• [TASK BRIEF]: From the records below, transcribe only the lines running from the one with "- intros k Hk. by rewrite lookup_insert_ne." through the one with "- apply wp_ret. by eapply Hok.". Keep both of those end lines.

• [PROVIDED ENTRIES]:
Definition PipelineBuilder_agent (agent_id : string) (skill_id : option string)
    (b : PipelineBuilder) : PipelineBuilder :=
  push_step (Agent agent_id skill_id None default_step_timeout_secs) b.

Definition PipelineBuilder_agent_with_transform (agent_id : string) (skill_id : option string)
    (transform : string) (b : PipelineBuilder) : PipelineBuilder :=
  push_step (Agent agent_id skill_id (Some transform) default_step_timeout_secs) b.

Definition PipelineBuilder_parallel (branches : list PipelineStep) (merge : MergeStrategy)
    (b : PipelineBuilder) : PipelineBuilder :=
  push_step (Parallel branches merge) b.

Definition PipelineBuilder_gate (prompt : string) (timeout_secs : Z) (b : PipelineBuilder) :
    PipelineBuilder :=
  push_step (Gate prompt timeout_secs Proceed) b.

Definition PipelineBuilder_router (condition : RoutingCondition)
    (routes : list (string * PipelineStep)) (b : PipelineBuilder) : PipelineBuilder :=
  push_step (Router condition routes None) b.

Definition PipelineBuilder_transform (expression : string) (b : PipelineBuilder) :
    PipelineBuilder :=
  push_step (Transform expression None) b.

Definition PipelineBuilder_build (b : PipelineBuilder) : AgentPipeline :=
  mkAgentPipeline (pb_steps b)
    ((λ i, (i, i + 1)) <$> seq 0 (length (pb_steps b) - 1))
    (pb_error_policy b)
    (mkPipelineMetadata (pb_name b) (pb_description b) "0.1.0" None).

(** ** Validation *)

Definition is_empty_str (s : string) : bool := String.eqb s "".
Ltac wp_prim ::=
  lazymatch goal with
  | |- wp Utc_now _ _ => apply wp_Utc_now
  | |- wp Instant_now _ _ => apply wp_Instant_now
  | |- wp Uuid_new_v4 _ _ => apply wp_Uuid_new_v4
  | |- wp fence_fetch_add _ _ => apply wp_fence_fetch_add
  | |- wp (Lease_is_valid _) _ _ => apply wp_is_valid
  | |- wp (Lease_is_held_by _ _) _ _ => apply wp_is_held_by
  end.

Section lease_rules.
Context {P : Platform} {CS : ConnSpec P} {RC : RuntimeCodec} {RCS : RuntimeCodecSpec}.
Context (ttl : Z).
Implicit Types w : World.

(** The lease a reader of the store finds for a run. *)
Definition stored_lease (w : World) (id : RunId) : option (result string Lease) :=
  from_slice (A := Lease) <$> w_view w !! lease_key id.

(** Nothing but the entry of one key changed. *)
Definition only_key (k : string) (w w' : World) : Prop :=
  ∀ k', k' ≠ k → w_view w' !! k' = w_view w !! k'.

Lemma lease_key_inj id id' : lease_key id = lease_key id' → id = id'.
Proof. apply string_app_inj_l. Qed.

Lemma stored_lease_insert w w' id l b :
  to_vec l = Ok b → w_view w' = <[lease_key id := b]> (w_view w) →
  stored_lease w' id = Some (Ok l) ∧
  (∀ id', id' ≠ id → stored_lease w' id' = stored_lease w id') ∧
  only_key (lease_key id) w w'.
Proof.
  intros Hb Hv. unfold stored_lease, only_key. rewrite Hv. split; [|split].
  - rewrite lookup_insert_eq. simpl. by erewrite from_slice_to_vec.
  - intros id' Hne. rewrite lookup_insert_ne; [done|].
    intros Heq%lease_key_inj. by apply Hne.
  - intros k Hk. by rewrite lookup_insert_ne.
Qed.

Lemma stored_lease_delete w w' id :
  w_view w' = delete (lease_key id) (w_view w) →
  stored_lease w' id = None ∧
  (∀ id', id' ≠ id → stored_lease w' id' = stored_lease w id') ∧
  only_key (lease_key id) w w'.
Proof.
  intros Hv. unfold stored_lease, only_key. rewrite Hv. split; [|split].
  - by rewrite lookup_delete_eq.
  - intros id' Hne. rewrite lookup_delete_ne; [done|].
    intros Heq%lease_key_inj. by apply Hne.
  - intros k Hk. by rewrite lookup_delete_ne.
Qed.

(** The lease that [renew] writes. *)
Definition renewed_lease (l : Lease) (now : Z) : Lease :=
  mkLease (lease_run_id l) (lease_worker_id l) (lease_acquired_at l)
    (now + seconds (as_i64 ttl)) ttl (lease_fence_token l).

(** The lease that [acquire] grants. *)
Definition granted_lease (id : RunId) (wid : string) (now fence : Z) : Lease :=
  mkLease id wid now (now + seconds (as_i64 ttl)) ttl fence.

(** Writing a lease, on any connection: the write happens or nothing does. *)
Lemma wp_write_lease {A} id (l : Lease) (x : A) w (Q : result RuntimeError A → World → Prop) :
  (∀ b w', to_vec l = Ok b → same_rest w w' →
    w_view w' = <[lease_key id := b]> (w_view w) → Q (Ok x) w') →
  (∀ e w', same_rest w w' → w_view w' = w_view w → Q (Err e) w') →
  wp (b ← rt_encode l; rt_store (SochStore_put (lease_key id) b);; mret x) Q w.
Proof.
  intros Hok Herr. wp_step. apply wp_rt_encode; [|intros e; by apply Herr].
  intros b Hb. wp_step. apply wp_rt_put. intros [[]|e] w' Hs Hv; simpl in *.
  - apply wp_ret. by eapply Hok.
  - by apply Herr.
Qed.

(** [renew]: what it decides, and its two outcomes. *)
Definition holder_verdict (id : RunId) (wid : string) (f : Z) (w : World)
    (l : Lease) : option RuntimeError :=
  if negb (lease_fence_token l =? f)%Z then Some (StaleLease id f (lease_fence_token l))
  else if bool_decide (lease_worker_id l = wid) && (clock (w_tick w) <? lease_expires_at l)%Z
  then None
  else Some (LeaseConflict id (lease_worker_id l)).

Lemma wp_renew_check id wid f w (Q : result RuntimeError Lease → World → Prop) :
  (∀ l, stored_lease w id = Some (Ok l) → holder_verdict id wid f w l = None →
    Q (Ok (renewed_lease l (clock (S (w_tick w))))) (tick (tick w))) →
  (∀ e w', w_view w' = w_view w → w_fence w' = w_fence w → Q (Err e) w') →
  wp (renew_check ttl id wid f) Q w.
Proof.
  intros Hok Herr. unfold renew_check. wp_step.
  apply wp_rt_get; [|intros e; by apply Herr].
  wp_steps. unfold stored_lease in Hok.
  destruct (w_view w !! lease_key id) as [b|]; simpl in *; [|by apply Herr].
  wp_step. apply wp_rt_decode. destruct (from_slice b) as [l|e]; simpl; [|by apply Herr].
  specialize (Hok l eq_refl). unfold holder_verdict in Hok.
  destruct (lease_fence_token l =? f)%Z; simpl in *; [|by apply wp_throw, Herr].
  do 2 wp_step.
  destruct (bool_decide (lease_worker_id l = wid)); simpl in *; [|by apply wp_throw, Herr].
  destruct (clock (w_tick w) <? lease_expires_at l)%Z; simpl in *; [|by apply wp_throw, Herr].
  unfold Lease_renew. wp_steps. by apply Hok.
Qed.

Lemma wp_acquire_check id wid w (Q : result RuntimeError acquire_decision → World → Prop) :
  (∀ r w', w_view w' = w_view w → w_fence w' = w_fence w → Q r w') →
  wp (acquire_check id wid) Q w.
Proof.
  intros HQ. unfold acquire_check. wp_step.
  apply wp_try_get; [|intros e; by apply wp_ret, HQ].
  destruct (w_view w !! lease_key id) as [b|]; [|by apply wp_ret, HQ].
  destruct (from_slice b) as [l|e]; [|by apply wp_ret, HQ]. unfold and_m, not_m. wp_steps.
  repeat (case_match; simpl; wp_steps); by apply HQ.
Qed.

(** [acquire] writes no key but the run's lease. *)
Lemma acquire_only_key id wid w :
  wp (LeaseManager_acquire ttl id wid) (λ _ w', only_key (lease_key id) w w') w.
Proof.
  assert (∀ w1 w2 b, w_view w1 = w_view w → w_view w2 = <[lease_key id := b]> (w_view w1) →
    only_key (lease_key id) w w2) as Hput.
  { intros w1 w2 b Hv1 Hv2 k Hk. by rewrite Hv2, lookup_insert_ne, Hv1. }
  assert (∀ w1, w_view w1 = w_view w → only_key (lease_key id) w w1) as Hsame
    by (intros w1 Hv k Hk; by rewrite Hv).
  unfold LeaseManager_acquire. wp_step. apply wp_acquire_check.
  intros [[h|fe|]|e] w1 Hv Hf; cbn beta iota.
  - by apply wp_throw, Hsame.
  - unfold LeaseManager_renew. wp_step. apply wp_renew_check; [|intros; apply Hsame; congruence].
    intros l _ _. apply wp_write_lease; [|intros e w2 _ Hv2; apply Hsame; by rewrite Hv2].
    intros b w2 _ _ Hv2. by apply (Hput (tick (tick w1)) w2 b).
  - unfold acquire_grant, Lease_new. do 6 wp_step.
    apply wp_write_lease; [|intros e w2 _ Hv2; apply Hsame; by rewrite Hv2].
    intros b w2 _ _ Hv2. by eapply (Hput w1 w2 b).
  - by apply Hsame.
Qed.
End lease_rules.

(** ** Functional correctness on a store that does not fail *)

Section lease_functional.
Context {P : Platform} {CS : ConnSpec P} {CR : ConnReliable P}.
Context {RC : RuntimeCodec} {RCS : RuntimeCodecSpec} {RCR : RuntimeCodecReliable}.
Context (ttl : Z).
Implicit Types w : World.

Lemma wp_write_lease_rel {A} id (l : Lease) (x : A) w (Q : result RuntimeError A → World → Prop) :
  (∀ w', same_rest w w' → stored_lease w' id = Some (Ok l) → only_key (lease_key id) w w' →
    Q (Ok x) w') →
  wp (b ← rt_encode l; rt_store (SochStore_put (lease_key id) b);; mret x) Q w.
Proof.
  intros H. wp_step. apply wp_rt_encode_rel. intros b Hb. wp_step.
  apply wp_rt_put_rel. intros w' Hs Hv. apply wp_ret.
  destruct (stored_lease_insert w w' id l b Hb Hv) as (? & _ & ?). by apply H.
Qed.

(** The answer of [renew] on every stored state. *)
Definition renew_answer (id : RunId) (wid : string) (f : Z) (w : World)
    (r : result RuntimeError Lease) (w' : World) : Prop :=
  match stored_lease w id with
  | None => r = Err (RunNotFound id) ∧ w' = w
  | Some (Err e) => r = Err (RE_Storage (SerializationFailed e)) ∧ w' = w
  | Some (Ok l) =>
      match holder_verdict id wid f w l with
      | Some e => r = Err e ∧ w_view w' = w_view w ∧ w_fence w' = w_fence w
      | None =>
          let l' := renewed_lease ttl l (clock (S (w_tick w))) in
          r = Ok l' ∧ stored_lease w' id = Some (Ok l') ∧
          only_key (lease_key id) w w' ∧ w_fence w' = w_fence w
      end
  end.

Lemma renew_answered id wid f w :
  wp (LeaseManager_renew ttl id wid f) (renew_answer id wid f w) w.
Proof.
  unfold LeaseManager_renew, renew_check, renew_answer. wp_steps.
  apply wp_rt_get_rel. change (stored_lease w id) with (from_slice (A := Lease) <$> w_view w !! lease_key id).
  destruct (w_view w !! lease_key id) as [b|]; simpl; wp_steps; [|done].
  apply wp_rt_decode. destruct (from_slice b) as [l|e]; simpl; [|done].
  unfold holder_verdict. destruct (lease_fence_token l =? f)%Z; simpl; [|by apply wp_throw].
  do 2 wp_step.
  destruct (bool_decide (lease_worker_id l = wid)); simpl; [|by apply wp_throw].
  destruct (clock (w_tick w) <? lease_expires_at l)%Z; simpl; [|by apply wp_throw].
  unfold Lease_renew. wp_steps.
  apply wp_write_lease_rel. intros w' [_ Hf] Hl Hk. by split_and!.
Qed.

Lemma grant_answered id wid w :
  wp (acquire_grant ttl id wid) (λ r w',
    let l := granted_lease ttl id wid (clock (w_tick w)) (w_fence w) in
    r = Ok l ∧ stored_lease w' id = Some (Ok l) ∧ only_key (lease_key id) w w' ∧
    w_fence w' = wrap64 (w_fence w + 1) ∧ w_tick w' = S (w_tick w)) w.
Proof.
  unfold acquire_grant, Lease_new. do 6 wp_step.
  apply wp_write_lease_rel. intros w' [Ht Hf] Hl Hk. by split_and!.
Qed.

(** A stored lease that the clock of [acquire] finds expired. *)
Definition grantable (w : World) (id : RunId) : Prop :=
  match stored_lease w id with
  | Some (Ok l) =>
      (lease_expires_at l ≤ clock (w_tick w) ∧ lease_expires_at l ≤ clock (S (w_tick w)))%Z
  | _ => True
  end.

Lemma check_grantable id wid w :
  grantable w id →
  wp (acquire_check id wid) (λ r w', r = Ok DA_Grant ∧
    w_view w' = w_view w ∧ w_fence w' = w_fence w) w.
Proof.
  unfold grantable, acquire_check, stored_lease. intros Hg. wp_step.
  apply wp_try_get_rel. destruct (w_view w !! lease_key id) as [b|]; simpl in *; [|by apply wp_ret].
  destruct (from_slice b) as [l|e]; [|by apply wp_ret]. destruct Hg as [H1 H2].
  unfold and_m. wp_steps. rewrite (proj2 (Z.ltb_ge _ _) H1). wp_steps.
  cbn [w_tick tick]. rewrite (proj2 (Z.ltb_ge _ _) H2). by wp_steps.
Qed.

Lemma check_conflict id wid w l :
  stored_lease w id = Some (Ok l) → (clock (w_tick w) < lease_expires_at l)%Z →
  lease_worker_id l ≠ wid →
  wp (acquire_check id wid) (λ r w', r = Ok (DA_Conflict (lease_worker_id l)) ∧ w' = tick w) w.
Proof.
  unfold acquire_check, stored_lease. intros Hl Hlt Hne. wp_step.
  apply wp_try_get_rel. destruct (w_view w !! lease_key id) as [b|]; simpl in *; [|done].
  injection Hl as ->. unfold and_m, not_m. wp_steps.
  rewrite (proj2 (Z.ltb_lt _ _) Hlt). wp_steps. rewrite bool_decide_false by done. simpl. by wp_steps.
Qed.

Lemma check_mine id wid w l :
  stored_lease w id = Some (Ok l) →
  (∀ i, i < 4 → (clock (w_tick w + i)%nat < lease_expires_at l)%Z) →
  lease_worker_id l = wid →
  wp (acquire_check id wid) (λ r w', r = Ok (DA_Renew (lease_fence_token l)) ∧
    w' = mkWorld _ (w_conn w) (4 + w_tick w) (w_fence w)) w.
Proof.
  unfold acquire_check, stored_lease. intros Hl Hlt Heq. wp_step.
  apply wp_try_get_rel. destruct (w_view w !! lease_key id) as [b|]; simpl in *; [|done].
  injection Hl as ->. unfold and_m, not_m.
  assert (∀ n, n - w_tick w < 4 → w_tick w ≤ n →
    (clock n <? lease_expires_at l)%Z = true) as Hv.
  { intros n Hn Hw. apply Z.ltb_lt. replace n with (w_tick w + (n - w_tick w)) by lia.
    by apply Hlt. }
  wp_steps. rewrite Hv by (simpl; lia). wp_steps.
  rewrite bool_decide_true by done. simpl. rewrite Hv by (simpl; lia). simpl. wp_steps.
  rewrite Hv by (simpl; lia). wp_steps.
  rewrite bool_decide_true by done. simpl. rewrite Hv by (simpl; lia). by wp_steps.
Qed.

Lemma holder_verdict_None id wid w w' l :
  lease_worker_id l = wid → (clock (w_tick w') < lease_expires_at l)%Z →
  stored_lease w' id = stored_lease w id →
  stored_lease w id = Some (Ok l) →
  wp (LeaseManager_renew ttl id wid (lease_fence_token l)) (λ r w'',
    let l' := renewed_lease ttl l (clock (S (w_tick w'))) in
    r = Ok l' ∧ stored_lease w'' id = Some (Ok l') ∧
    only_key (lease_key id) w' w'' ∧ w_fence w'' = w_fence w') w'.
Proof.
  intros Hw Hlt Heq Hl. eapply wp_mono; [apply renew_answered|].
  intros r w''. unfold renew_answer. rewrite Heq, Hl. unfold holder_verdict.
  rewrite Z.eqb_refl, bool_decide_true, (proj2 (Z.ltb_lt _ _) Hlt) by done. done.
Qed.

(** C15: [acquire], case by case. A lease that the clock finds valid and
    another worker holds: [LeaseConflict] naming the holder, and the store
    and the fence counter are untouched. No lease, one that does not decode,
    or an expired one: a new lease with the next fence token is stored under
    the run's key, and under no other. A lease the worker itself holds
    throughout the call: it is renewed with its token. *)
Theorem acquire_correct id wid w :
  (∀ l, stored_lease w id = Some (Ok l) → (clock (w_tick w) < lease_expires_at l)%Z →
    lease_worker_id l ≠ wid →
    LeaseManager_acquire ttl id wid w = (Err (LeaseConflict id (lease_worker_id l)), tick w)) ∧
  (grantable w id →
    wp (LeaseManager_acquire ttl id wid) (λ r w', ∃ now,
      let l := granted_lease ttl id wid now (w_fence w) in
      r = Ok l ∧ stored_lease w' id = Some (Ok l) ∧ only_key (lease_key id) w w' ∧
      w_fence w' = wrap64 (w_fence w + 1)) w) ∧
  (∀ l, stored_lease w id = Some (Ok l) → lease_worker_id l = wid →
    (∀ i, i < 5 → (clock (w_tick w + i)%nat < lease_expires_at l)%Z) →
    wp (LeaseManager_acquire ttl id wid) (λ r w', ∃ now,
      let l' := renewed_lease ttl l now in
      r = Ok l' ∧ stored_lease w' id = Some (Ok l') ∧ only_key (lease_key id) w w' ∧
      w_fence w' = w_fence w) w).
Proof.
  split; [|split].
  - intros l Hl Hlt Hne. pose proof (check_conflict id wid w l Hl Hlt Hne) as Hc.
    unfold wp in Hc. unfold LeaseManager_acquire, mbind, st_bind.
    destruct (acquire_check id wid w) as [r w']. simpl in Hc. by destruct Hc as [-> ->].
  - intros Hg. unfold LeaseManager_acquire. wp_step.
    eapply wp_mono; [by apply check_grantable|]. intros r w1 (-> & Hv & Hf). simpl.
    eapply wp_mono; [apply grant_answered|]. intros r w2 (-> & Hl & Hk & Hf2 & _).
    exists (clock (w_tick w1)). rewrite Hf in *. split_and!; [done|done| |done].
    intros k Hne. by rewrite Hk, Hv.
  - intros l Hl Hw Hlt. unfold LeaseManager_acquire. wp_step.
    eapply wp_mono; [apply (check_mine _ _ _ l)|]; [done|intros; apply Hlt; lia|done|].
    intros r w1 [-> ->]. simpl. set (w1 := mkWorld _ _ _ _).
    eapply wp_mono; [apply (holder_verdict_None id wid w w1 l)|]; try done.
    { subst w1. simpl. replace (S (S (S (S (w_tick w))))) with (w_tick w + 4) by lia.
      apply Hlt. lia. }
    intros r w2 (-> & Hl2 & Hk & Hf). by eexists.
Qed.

• [ANSWER SPACE]:
  - intros k Hk. by rewrite lookup_insert_ne.
Qed.

Lemma stored_lease_delete w w' id :
  w_view w' = delete (lease_key id) (w_view w) →
  stored_lease w' id = None ∧
  (∀ id', id' ≠ id → stored_lease w' id' = stored_lease w id') ∧
  only_key (lease_key id) w w'.
Proof.
  intros Hv. unfold stored_lease, only_key. rewrite Hv. split; [|split].
  - by rewrite lookup_delete_eq.
  - intros id' Hne. rewrite lookup_delete_ne; [done|].
    intros Heq%lease_key_inj. by apply Hne.
  - intros k Hk. by rewrite lookup_delete_ne.
Qed.

(** The lease that [renew] writes. *)
Definition renewed_lease (l : Lease) (now : Z) : Lease :=
  mkLease (lease_run_id l) (lease_worker_id l) (lease_acquired_at l)
    (now + seconds (as_i64 ttl)) ttl (lease_fence_token l).

(** The lease that [acquire] grants. *)
Definition granted_lease (id : RunId) (wid : string) (now fence : Z) : Lease :=
  mkLease id wid now (now + seconds (as_i64 ttl)) ttl fence.

(** Writing a lease, on any connection: the write happens or nothing does. *)
Lemma wp_write_lease {A} id (l : Lease) (x : A) w (Q : result RuntimeError A → World → Prop) :
  (∀ b w', to_vec l = Ok b → same_rest w w' →
    w_view w' = <[lease_key id := b]> (w_view w) → Q (Ok x) w') →
  (∀ e w', same_rest w w' → w_view w' = w_view w → Q (Err e) w') →
  wp (b ← rt_encode l; rt_store (SochStore_put (lease_key id) b);; mret x) Q w.
Proof.
  intros Hok Herr. wp_step. apply wp_rt_encode; [|intros e; by apply Herr].
  intros b Hb. wp_step. apply wp_rt_put. intros [[]|e] w' Hs Hv; simpl in *.
  - apply wp_ret. by eapply Hok.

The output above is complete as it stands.